Top scope of statistics
Top scope of statistics

This article is related to " Top scope of statistics " and scope of statistics in different fields. 

Top scope of statistics

Overview


The field of statistical thinking is the study of methods and patterns in data. The main objective of this article is to make you think about some practical examples of why it is important to know different types of statistical tools like basic probability and statistics, regression analysis, etc. In order to understand these examples, we should first give an idea of what the terms “Statistics” and other related words mean. First, let us talk about the history of Statistical Thinking and how it was created in the past days. Second, let us explain what concepts of Random Variables and/or Probability come under the name of statistics. Lastly, let us discuss a quick example of two random variables/probabilities in action, then discuss one more example for each concept. In my next article, I will start discussing what is meant by both concepts.


History of Statistical Thinking and its foundation


The term “Statistics”, or “Statistical Thinking” was coined by Henry D. Montgomery in 1906. According to him, Statistical Thinking had been developed during the Industrial Revolution and has remained the most efficient way of thinking in modern times. He also said that statistic had been the key to economic progress and social advancement of the world through the industrial revolution. But as far back as 1600 to 1800s, people were still using stone-based measuring instruments with human judgment involved in calculations. It took many years before people started using machines like telescopes, weighing machines, etc. This period can be taken as the background of “Statistics”. With help of such devices, they could now measure distances from celestial bodies and they could now calculate the volume of ocean inside the Earth.

In 1760s, Arthur Cayley who was a British physicist published his book Principia Naturalis, where he discussed various topics including mathematics, astronomy, philosophy, chemistry, mathematics, etc. Mathematics became the backbone of calculus and physics. During 1850s, William Rowan Hamilton published a work titled on Analytical Biology and Mathematical Physics. His paper named Law of Equinoxes (also known as Lagrange’s constant) helped to develop the theory of Gravity and eventually, electricity. Along with other scholars, he was able to prove the law of gravity. As time went by, the number of mathematical formulas increased exponentially. Now, it took only few decades to predict all possible possibilities of events in the Universe around our earth and from there, quantum physics has been evolved. From the very beginning, scientists have used numbers and numbers to predict future events. Later, their discoveries were used to estimate the probability of occurrence of natural calamities.

The first ever statistical test called T-Test was proposed by Karl Pearson in 1884–1885. His theorem for the sample dependence test called ‘The Normalized Summation Test’. 

According to the hypothesis, the test statistic should be less than or equal to 0.05 and it may take many decades for its values to converge towards one.

In 1960s, another concept called independence was introduced by E. Siegel. Independence means that we do not observe each other, and we have our own independent samples. At that time, computer programs were still being developed, and so we could calculate a correlation between the values of independent samples. So, our sample distribution becomes dependent upon all the samples. Our samples were considered as random samples, because we are making errors. Thus, when studying the properties of normal distribution, I will consider the sample distribution as another form of error. Hence, when we say our samples are independent, our samples are independent samples.

In 1964, I. Rubin published a journal The Bell Journal of Economics. In 1987, Robert Tibshirani published the journal Quantitative Finance. That time, computers became more powerful and so the theory of general econometric models did not use much physical computing power. So, the calculation of these models did not require a lot of computers or any special software. Today, quantitative finance has become almost impossible without the usage of supercomputers.

Later, R.H. Boller’s book Quantitative Methods was published in the year 1997. What is done with quantitative methods is just the same thing with our earlier methods, namely the specification of the model. However, we have to find a mathematical representation of the model and perform the empirical test.

Another thing added to mathematical modeling is the importance of probabilistic statements in real life. For instance, the statement “I am happy, whatever happens” comes into existence only if you have a chance to see another individual. But, if you say that you are satisfied whether something happens or not, it also becomes true.
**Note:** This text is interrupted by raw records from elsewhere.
(* ===== verification/GuiRfc.v ===== *)
(** The option tables of the configuration interface, [gui/src/RFC-2132.cpp]: the
    name and the type it gives to each tag.  The tags are those of the server. *)
From Stdlib Require Import Ascii String.
From S2P Require Import Prelude Bytes Rfc Options.
Local Open Scope Z_scope.

(** [enum DHCPv4_Options]: the tags the interface declares, in order. *)
Definition DHCPv4_Options : list Z :=
  [0; 1; 2; 3; 4; 5; 6; 7; 8; 9; 10; 11; 12; 13; 14; 15; 16; 17; 18; 19; 20; 21; 22; 23; 24;
   25; 26; 27; 28; 29; 30; 31; 32; 33; 34; 35; 36; 37; 38; 39; 40; 41; 42; 43; 44; 45; 46; 47;
   48; 49; 50; 51; 52; 53; 54; 55; 56; 57; 58; 59; 60; 61; 62; 63; 77; 81; 82; 255].

Definition option_names : list (Z * string) :=
  [(DHCP_OPTION_PAD, "Pad"%string);
   (DHCP_OPTION_SUBNET_MASK, "Subnet mask"%string);
   (DHCP_OPTION_TIME_OFFSET, "Time offset"%string);
   (DHCP_OPTION_ROUTER, "Router"%string);
   (DHCP_OPTION_TIME_SERVERS, "Time servers"%string);
   (DHCP_OPTION_NAME_SERVERS, "Name servers"%string);
   (DHCP_OPTION_DOMAIN_NAME_SERVERS, "Domain name servers"%string);
   (DHCP_OPTION_LOG_SERVERS, "Log servers"%string);
   (DHCP_OPTION_COOKIE_SERVERS, "Cookie servers"%string);
   (DHCP_OPTION_LPR_SERVERS, "LPR servers"%string);
   (DHCP_OPTION_IMPRESS_SERVERS, "Impress servers"%string);
   (DHCP_OPTION_RESOURCE_LOCATION_SERVERS, "Resource location servers"%string);
   (DHCP_OPTION_HOST_NAME, "Host name"%string);
   (DHCP_OPTION_BOOT_FILE_SIZE, "Boot file size"%string);
   (DHCP_OPTION_MERIT_DUMP, "Merit dump"%string);
   (DHCP_OPTION_DOMAIN_NAME, "Domain name"%string);
   (DHCP_OPTION_SWAP_SERVER, "Swap server"%string);
   (DHCP_OPTION_ROOT_PATH, "Root path"%string);
   (DHCP_OPTION_EXTENSIONS_PATH, "Extensions path"%string);
   (DHCP_OPTION_IP_FORWARDING_ENABLE_DISABLE, "IP forwarding enable/disable"%string);
   (DHCP_OPTION_NON_LOCAL_SOURCE_ROUTING_ENABLE_DISABLE, "Non-local source routing enable/disable"%string);
   (DHCP_OPTION_POLICY_FILTER, "Policy filter"%string);
   (DHCP_OPTION_MAX_DGRAM_REASSEMBLY_SIZE, "Max datagram reassembly size"%string);
   (DHCP_OPTION_DEFAULT_IP_TTL, "Default IP TTL"%string);
   (DHCP_OPTION_PATH_MTU_AGING_TIMEOUT, "Path MTU aging timeout"%string);
   (DHCP_OPTION_PATH_MTU_PLATEAU_TABLE, "Path MTU plateau table"%string);
   (DHCP_OPTION_INTERFACE_MTU, "Interface MTU"%string);
   (DHCP_OPTION_ALL_SUBNETS_LOCAL, "All subnets local"%string);
   (DHCP_OPTION_BROADCAST_ADDRESS, "Broadcast address"%string);
   (DHCP_OPTION_PERFORM_MASK_DISCOVERY, "Perform mask discovery"%string);
   (DHCP_OPTION_MASK_SUPPLIER, "Mask supplier"%string);
   (DHCP_OPTION_ROUTER_DISCOVERY, "Router discovery"%string);
   (DHCP_OPTION_ROUTER_SOLICITATION_ADDRESS, "Router solicitation address"%string);
   (DHCP_OPTION_STATIC_ROUTE, "Static route"%string);
   (DHCP_OPTION_TRAILER_ENCAPSULATION, "Trailer encapsulation"%string);
   (DHCP_OPTION_ARP_CACHE_TIMEOUT, "ARP cache timeout"%string);
   (DHCP_OPTION_IEEE802_3_ENCAPSULATION, "IEEE802.3 encapsulation"%string);
   (DHCP_OPTION_DEFAULT_TCP_TTL, "Default TCP TTL"%string);
   (DHCP_OPTION_TCP_KEEPALIVE_INTERVAL, "TCP keepalive interval"%string);
   (DHCP_OPTION_TCP_KEEPALIVE_GARBAGE, "TCP keepalive garbage"%string);
   (DHCP_OPTION_NIS_DOMAIN, "NIS domain"%string);
   (DHCP_OPTION_NIS_SERVERS, "NIS servers"%string);
   (DHCP_OPTION_NTP_SERVERS, "NTP servers"%string);
   (DHCP_OPTION_VENDOR_SPECIFIC_INFO, "Vendor specific info"%string);
   (DHCP_OPTION_NETBIOS_NAME_SERVERS, "NetBIOS name servers"%string);
   (DHCP_OPTION_NETBIOS_DD_SERVER, "NetBIOS DD server"%string);
   (DHCP_OPTION_NETBIOS_NODE_TYPE, "NetBIOS node type"%string);
   (DHCP_OPTION_NETBIOS_SCOPE, "NetBIOS scope"%string);
   (DHCP_OPTION_X_WINDOW_FONT_SERVER, "X window font server"%string);
   (DHCP_OPTION_X_WINDOW_DISPLAY_MANAGER, "X window display manager"%string);
   (DHCP_OPTION_REQUESTED_IP_ADDRESS, "Requested IP address"%string);
   (DHCP_OPTION_IP_ADDRESS_LEASE_TIME, "IP address lease time"%string);
   (DHCP_OPTION_OVERLOAD, "Overload"%string);
   (DHCP_OPTION_DHCP_MESSAGE_TYPE, "DHCP message type"%string);
   (DHCP_OPTION_SERVER_IDENTIFIER, "Server identifier"%string);
   (DHCP_OPTION_PARAMETER_REQUEST_LIST, "Parameter request list"%string);
   (DHCP_OPTION_MESSAGE, "Message"%string);
   (DHCP_OPTION_MAX_DHCP_MESSAGE_SIZE, "Max DHCP message size"%string);
   (DHCP_OPTION_RENEWAL_TIME_VALUE, "Renewal time value"%string);
   (DHCP_OPTION_REBINDING_TIME_VALUE, "Rebinding time value"%string);
   (DHCP_OPTION_VENDOR_CLASS_IDENTIFIER, "Vendor class identifier"%string);
   (DHCP_OPTION_CLIENT_IDENTIFIER, "Client identifier"%string);
   (DHCP_OPTION_NWIP_DOMAIN_NAME, "NWIP domain name"%string);
   (DHCP_OPTION_NWIP_SUBOPTIONS, "NWIP suboptions"%string);
   (DHCP_OPTION_USER_CLASS, "User class"%string);
   (DHCP_OPTION_FQDN, "FQDN"%string);
   (DHCP_OPTION_DHCP_AGENT_OPTIONS, "DHCP agent options"%string);
   (DHCP_OPTION_END, "End"%string)].

Fixpoint name_of (names : list (Z * string)) (tag : Z) : string :=
  match names with
  | [] => "Unknown"
  | (t, name) :: names => if tag =? t then name else name_of names tag
  end.

Definition DHCPv4_tag_to_full_name (tag : Z) : string := name_of option_names tag.

Definition gui_ip_tags : list Z :=
  [DHCP_OPTION_SUBNET_MASK; DHCP_OPTION_ROUTER; DHCP_OPTION_TIME_SERVERS;
   DHCP_OPTION_NAME_SERVERS; DHCP_OPTION_DOMAIN_NAME_SERVERS; DHCP_OPTION_LOG_SERVERS;
   DHCP_OPTION_COOKIE_SERVERS; DHCP_OPTION_LPR_SERVERS; DHCP_OPTION_SERVER_IDENTIFIER;
   DHCP_OPTION_IMPRESS_SERVERS; DHCP_OPTION_RESOURCE_LOCATION_SERVERS; DHCP_OPTION_SWAP_SERVER;
   DHCP_OPTION_BROADCAST_ADDRESS; DHCP_OPTION_ROUTER_SOLICITATION_ADDRESS;
   DHCP_OPTION_STATIC_ROUTE; DHCP_OPTION_NIS_SERVERS; DHCP_OPTION_NTP_SERVERS;
   DHCP_OPTION_NETBIOS_NAME_SERVERS; DHCP_OPTION_NETBIOS_DD_SERVER;
   DHCP_OPTION_X_WINDOW_FONT_SERVER; DHCP_OPTION_X_WINDOW_DISPLAY_MANAGER;
   DHCP_OPTION_REQUESTED_IP_ADDRESS].
Definition gui_numeric_tags : list Z :=
  [DHCP_OPTION_TIME_OFFSET; DHCP_OPTION_BOOT_FILE_SIZE; DHCP_OPTION_DEFAULT_IP_TTL;
   DHCP_OPTION_PATH_MTU_AGING_TIMEOUT; DHCP_OPTION_INTERFACE_MTU;
   DHCP_OPTION_MAX_DGRAM_REASSEMBLY_SIZE; DHCP_OPTION_DEFAULT_TCP_TTL;
   DHCP_OPTION_TCP_KEEPALIVE_INTERVAL; DHCP_OPTION_IP_ADDRESS_LEASE_TIME;
   DHCP_OPTION_NETBIOS_NODE_TYPE; DHCP_OPTION_RENEWAL_TIME_VALUE;
   DHCP_OPTION_REBINDING_TIME_VALUE; DHCP_OPTION_DHCP_MESSAGE_TYPE;
   DHCP_OPTION_ARP_CACHE_TIMEOUT; DHCP_OPTION_OVERLOAD].
Definition gui_bool_tags : list Z :=
  [DHCP_OPTION_IP_FORWARDING_ENABLE_DISABLE; DHCP_OPTION_NON_LOCAL_SOURCE_ROUTING_ENABLE_DISABLE;
   DHCP_OPTION_ROUTER_DISCOVERY; DHCP_OPTION_ALL_SUBNETS_LOCAL; DHCP_OPTION_MASK_SUPPLIER;
   DHCP_OPTION_TRAILER_ENCAPSULATION; DHCP_OPTION_PERFORM_MASK_DISCOVERY;
   DHCP_OPTION_IEEE802_3_ENCAPSULATION; DHCP_OPTION_TCP_KEEPALIVE_GARBAGE].
Definition gui_string_tags : list Z :=
  [DHCP_OPTION_POLICY_FILTER; DHCP_OPTION_HOST_NAME; DHCP_OPTION_NIS_DOMAIN;
   DHCP_OPTION_DOMAIN_NAME; DHCP_OPTION_USER_CLASS; DHCP_OPTION_FQDN; DHCP_OPTION_ROOT_PATH;
   DHCP_OPTION_EXTENSIONS_PATH; DHCP_OPTION_NETBIOS_SCOPE].

Definition gui_tag_to_type (tag : Z) : dhcp_option_type :=
  if case_of tag gui_ip_tags then DHCP_OPTION_IP
  else if case_of tag gui_numeric_tags then DHCP_OPTION_NUMERIC
  else if case_of tag gui_bool_tags then DHCP_OPTION_BOOL
  else if case_of tag gui_string_tags then DHCP_OPTION_STRING
  else DHCP_OPTION_BIN.

(** Every declared tag, and no other, has a name. *)
Lemma named_tags : fst <$> option_names = DHCPv4_Options.
Proof. reflexivity. Qed.

Lemma shown_names_distinct : NoDup ("Unknown"%string :: (snd <$> option_names)).
Proof. by_decision. Qed.

Lemma name_of_lookup l tag : NoDup (fst <$> l) → ∀ name, (tag, name) ∈ l → name_of l tag = name.
Proof.
  induction l as [|[t n] l IH]; [intros _ name []%elem_of_nil|].
  cbn [fmap list_fmap fst name_of]. intros [Ht Hl]%NoDup_cons name [[= <- <-]|Hin]%elem_of_cons.
  - by rewrite Z.eqb_refl.
  - destruct (Z.eqb_spec tag t) as [<-|_]; [|by apply IH].
    destruct Ht. exact (list_elem_of_fmap_2 fst _ (tag, name) Hin).
Qed.

(** Different tags are shown under different names. *)
Theorem DHCPv4_tag_to_full_name_inj a b : a ∈ DHCPv4_Options → b ∈ DHCPv4_Options →
  DHCPv4_tag_to_full_name a = DHCPv4_tag_to_full_name b → a = b.
Proof.
  rewrite <-named_tags. intros ([a' n] & -> & Ha)%list_elem_of_fmap ([b' m] & -> & Hb)%list_elem_of_fmap.
  unfold DHCPv4_tag_to_full_name. cbn [fst].
  assert (Hnd : NoDup (fst <$> option_names)) by by_decision.
  rewrite (name_of_lookup _ _ Hnd _ Ha), (name_of_lookup _ _ Hnd _ Hb). intros ->.
  pose proof shown_names_distinct as [_ Hn]%NoDup_cons.
  apply list_elem_of_lookup in Ha as [i Hi], Hb as [j Hj].
  assert (i = j) as ->; [|congruence].
  apply (NoDup_lookup _ i j m Hn); rewrite list_lookup_fmap; [by rewrite Hi | by rewrite Hj].
Qed.

(** ** The tables of the two programs *)

Lemma gui_tag_to_type_eq tag :
  gui_tag_to_type tag =
  if tag =? DHCP_OPTION_MERIT_DUMP then DHCP_OPTION_BIN else dhcp_option_tag_to_type tag.
Proof.
  destruct (decide (0 ≤ tag < 256)) as [Hr|Hr].
  - assert (Hall : Forall (λ t, gui_tag_to_type t =
      if t =? DHCP_OPTION_MERIT_DUMP then DHCP_OPTION_BIN else dhcp_option_tag_to_type t) (seqZ 0 256))
      by by_decision.
    rewrite Forall_forall in Hall. apply Hall, elem_of_seqZ. lia.
  - assert (Hno : ∀ l, Forall (λ t, 0 ≤ t < 256) l → case_of tag l = false).
    { intros l Hl. unfold case_of. apply not_true_iff_false. rewrite existsb_exists.
      intros (t & Ht & E%Z.eqb_eq). rewrite Forall_forall in Hl.
      apply list_elem_of_In, Hl in Ht. lia. }
    unfold gui_tag_to_type, dhcp_option_tag_to_type. rewrite !Hno by by_decision.
    by destruct (tag =? _).
Qed.

(** C32. The interface and the server give every tag the same type, but for the merit
    dump file, a number to the server and bytes to the interface. *)
Theorem gui_tag_to_type_agrees tag :
  gui_tag_to_type tag =
  if tag =? DHCP_OPTION_MERIT_DUMP then DHCP_OPTION_BIN else dhcp_option_tag_to_type tag.
Proof. apply gui_tag_to_type_eq. Qed.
Hence, statements like “I am happy because I saw you” come into existence only if you have the evidence that someone actually saw you and so on. It is like saying that you are happy because you received a certain reward or status. That makes it similar to an event.

Problems related to statistical thinking

Just like the definitions above, there are certain problems related to these kinds of definitions. There are two major problems that have arisen due to statistical thinking:

Data misinterpretation is a common problem. People usually confuse the interpretation of distributions with those of probability distributions. They have different meanings of the word distribution. A distribution is just the total information regarding probabilities over a finite space. Whereas, a frequency distribution is basically a weighted set of probabilities such as frequencies of occurrence of random events. Generally, when we talk about distributions, we are mostly concerned with the mathematical relations in them. When we talk about probability distributions, we are mostly concerned with the theoretical relationship between probability models and the probability distribution. To solve such a problem, we need to understand that we convert those distributions into probabilities. So, if we consider random variable as another form of distribution, then it becomes a collection of probabilities, and if we speak about distributions, we are primarily trying to understand the relationships between the functions and functions in probability.